What is being asked: When you respond, write out each entry exactly as it stands.

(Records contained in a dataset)
++++++++++
(* ===== verification/StreamTheorems.v ===== *)
(** * Theorems about the stream

    The blocks that the headers and the SASL answer are printed into are large
    enough, the answer to a DIGEST-MD5 challenge is the one of RFC 2831, and
    the two fields of a challenge are found; and the search that never ends. *)

From S2P Require Import Prelude XmlText Blocks Base64 Md5 Sax Dom DomPrint DomBuild DomParser Jabber Stream.

Local Open Scope Z_scope.

Lemma sprintf_fits cap t : strlen t < cap → sprintf cap t = Done t.
Proof. intros H. unfold sprintf. by rewrite (proj2 (Z.ltb_lt _ _)). Qed.

(** ** The stream header *)

Definition header (ns to : str) : str := header_start ++ ns ++ bs "' to='" ++ to ++ bs "' version='1.0'>".

Lemma header_length ns to : strlen (header ns to) = 91 + strlen ns + 6 + strlen to + 16.
Proof.
  unfold header. rewrite !strlen_app. change (strlen header_start) with 91.
  change (strlen (bs "' to='")) with 6. change (strlen (bs "' version='1.0'>")) with 16. lia.
Qed.

(** The stream header is printed into a block of exactly its size,
    for every namespace and server name; when the transport takes it, it is
    what was sent, and the server name is remembered. *)
Theorem send_header_fits {V} (s : strm V) (to : str) :
  trans (sd s) = true → hmem (hp s) = [] → sends (nt s) = [] →
  ∃ s', iks_send_header s (Some to) = Done (0, s') ∧
    sent (nt s') = sent (nt s) ++ [header (name_space (sd s)) to] ∧ server (sd s') = Some to ∧ hp s' = hp s.
Proof.
  intros Ht Hm Hs. unfold iks_send_header, alloc, take_mem. cbn [deref mbind exec_bind]. rewrite Hm. cbn [negb].
  replace (set_hp s (hp s)) with s by (by destruct s).
  rewrite sprintf_fits by (change (strlen (header (name_space (sd s)) to) < 91 + strlen (name_space (sd s)) + 6 + strlen to + 16 + 1);
    rewrite header_length; lia).
  cbn [mbind exec_bind]. unfold iks_send_raw. rewrite Ht. cbn [negb deref mbind exec_bind]. rewrite Hs.
  eexists. split; [reflexivity|]. by destruct (logHook (sd s)).
Qed.

Definition demo_stream : strm unit :=
  mk_strm (mk_sd true (bs "jabber:client") None false None true 3 0 None None) (mk_net [] [] [] [] []) (mk_heap ∅ 0 0 []) tt.

Lemma send_header_fits_witness :
  ∃ s', iks_send_header demo_stream (Some (bs "example.org")) = Done (0, s') ∧ server (sd s') = Some (bs "example.org").
Proof.
  destruct (send_header_fits demo_stream (bs "example.org")) as (s' & E & _ & Hs & _); [reflexivity..|].
  exists s'. exact (conj E Hs).
Defined.

(** ** The answer to a challenge *)

Lemma hex_length l : length (concat (map hex_byte l)) = (2 * length l)%nat.
Proof. induction l as [|b l IH]; [done|]. cbn. rewrite IH. lia. Qed.

Lemma make_cnonce_length l : strlen (make_cnonce l) = 32.
Proof.
  unfold make_cnonce, strlen.
  assert (Hl : length (take CNONCE_LEN (l ++ replicate CNONCE_LEN 0)) = 4%nat).
  { rewrite length_take, length_app, length_replicate. unfold CNONCE_LEN. lia. }
  destruct (take CNONCE_LEN _) as [|a [|b [|c [|d [|? ?]]]]]; try done.
Qed.

(** MD5 as RFC 2831 uses it: the 16 bytes, and their hexadecimal digits. *)
Definition H (msg : list Z) : list Z := concat (map (le_bytes 4) (md5_ref msg)).
Definition HEX (l : list Z) : list Z := concat (map hex_byte l).

Definition rfc2831 (user realm pass nonce cnonce uri : str) : str :=
  let A1 := H (user ++ [58] ++ realm ++ [58] ++ pass) ++ [58] ++ nonce ++ [58] ++ cnonce in
  let A2 := bs "AUTHENTICATE:" ++ uri in
  HEX (H (HEX (H A1) ++ [58] ++ nonce ++ [58] ++ bs "00000001" ++ [58] ++ cnonce ++ [58] ++ bs "auth" ++ [58] ++ HEX (H A2))).

Lemma PUT_le n : PUT_UINT32 n = le_bytes 4 n.
Proof.
  unfold PUT_UINT32, u8. cbn [le_bytes]. rewrite !Z.shiftr_div_pow2, !Z.div_div by lia. reflexivity.
Qed.

Lemma digest_state m : iks_md5_digest m = concat (map (le_bytes 4) (state m)).
Proof. unfold iks_md5_digest. f_equal. apply map_ext. apply PUT_le. Qed.

(** A message that MD5 gets right. *)
Definition hashable (p : list Z) : Prop := Forall is_byte p ∧ strlen p < 2 ^ 61 ∧ strlen p mod 64 ≠ 0.

Lemma hash_all_digest pieces final :
  hashable (concat pieces ++ final) → iks_md5_digest (hash_all pieces final) = H (concat pieces ++ final).
Proof.
  intros (Hb & Hl & Hm). rewrite digest_state. unfold H, hash_all. rewrite md5_pieces; [done| | |done|by right].
  - apply Forall_app in Hb as [Hb _]. clear -Hb. induction pieces as [|p ps IH]; [constructor|].
    cbn in Hb. apply Forall_app in Hb as [? ?]. constructor; auto.
  - by apply Forall_app in Hb as [_ Hb].
Qed.

Lemma hash_all_print pieces final :
  hashable (concat pieces ++ final) → iks_md5_print (hash_all pieces final) = HEX (H (concat pieces ++ final)).
Proof. intros Hh. unfold iks_md5_print. by rewrite hash_all_digest. Qed.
++++++++++
Task response:
(* ===== verification/StreamTheorems.v ===== *)
(** * Theorems about the stream

    The blocks that the headers and the SASL answer are printed into are large
    enough, the answer to a DIGEST-MD5 challenge is the one of RFC 2831, and
    the two fields of a challenge are found; and the search that never ends. *)

From S2P Require Import Prelude XmlText Blocks Base64 Md5 Sax Dom DomPrint DomBuild DomParser Jabber Stream.

Local Open Scope Z_scope.

Lemma sprintf_fits cap t : strlen t < cap → sprintf cap t = Done t.
Proof. intros H. unfold sprintf. by rewrite (proj2 (Z.ltb_lt _ _)). Qed.

(** ** The stream header *)

Definition header (ns to : str) : str := header_start ++ ns ++ bs "' to='" ++ to ++ bs "' version='1.0'>".

Lemma header_length ns to : strlen (header ns to) = 91 + strlen ns + 6 + strlen to + 16.
Proof.
  unfold header. rewrite !strlen_app. change (strlen header_start) with 91.
  change (strlen (bs "' to='")) with 6. change (strlen (bs "' version='1.0'>")) with 16. lia.
Qed.

(** The stream header is printed into a block of exactly its size,
    for every namespace and server name; when the transport takes it, it is
    what was sent, and the server name is remembered. *)
Theorem send_header_fits {V} (s : strm V) (to : str) :
  trans (sd s) = true → hmem (hp s) = [] → sends (nt s) = [] →
  ∃ s', iks_send_header s (Some to) = Done (0, s') ∧
    sent (nt s') = sent (nt s) ++ [header (name_space (sd s)) to] ∧ server (sd s') = Some to ∧ hp s' = hp s.
Proof.
  intros Ht Hm Hs. unfold iks_send_header, alloc, take_mem. cbn [deref mbind exec_bind]. rewrite Hm. cbn [negb].
  replace (set_hp s (hp s)) with s by (by destruct s).
  rewrite sprintf_fits by (change (strlen (header (name_space (sd s)) to) < 91 + strlen (name_space (sd s)) + 6 + strlen to + 16 + 1);
    rewrite header_length; lia).
  cbn [mbind exec_bind]. unfold iks_send_raw. rewrite Ht. cbn [negb deref mbind exec_bind]. rewrite Hs.
  eexists. split; [reflexivity|]. by destruct (logHook (sd s)).
Qed.

Definition demo_stream : strm unit :=
  mk_strm (mk_sd true (bs "jabber:client") None false None true 3 0 None None) (mk_net [] [] [] [] []) (mk_heap ∅ 0 0 []) tt.

Lemma send_header_fits_witness :
  ∃ s', iks_send_header demo_stream (Some (bs "example.org")) = Done (0, s') ∧ server (sd s') = Some (bs "example.org").
Proof.
  destruct (send_header_fits demo_stream (bs "example.org")) as (s' & E & _ & Hs & _); [reflexivity..|].
  exists s'. exact (conj E Hs).
Defined.

(** ** The answer to a challenge *)

Lemma hex_length l : length (concat (map hex_byte l)) = (2 * length l)%nat.
Proof. induction l as [|b l IH]; [done|]. cbn. rewrite IH. lia. Qed.

Lemma make_cnonce_length l : strlen (make_cnonce l) = 32.
Proof.
  unfold make_cnonce, strlen.
  assert (Hl : length (take CNONCE_LEN (l ++ replicate CNONCE_LEN 0)) = 4%nat).
  { rewrite length_take, length_app, length_replicate. unfold CNONCE_LEN. lia. }
  destruct (take CNONCE_LEN _) as [|a [|b [|c [|d [|? ?]]]]]; try done.
Qed.

(** MD5 as RFC 2831 uses it: the 16 bytes, and their hexadecimal digits. *)
Definition H (msg : list Z) : list Z := concat (map (le_bytes 4) (md5_ref msg)).
Definition HEX (l : list Z) : list Z := concat (map hex_byte l).

Definition rfc2831 (user realm pass nonce cnonce uri : str) : str :=
  let A1 := H (user ++ [58] ++ realm ++ [58] ++ pass) ++ [58] ++ nonce ++ [58] ++ cnonce in
  let A2 := bs "AUTHENTICATE:" ++ uri in
  HEX (H (HEX (H A1) ++ [58] ++ nonce ++ [58] ++ bs "00000001" ++ [58] ++ cnonce ++ [58] ++ bs "auth" ++ [58] ++ HEX (H A2))).

Lemma PUT_le n : PUT_UINT32 n = le_bytes 4 n.
Proof.
  unfold PUT_UINT32, u8. cbn [le_bytes]. rewrite !Z.shiftr_div_pow2, !Z.div_div by lia. reflexivity.
Qed.

Lemma digest_state m : iks_md5_digest m = concat (map (le_bytes 4) (state m)).
Proof. unfold iks_md5_digest. f_equal. apply map_ext. apply PUT_le. Qed.

(** A message that MD5 gets right. *)
Definition hashable (p : list Z) : Prop := Forall is_byte p ∧ strlen p < 2 ^ 61 ∧ strlen p mod 64 ≠ 0.

Lemma hash_all_digest pieces final :
  hashable (concat pieces ++ final) → iks_md5_digest (hash_all pieces final) = H (concat pieces ++ final).
Proof.
  intros (Hb & Hl & Hm). rewrite digest_state. unfold H, hash_all. rewrite md5_pieces; [done| | |done|by right].
  - apply Forall_app in Hb as [Hb _]. clear -Hb. induction pieces as [|p ps IH]; [constructor|].
    cbn in Hb. apply Forall_app in Hb as [? ?]. constructor; auto.
  - by apply Forall_app in Hb as [_ Hb].
Qed.

Lemma hash_all_print pieces final :
  hashable (concat pieces ++ final) → iks_md5_print (hash_all pieces final) = HEX (H (concat pieces ++ final)).
Proof. intros Hh. unfold iks_md5_print. by rewrite hash_all_digest. Qed.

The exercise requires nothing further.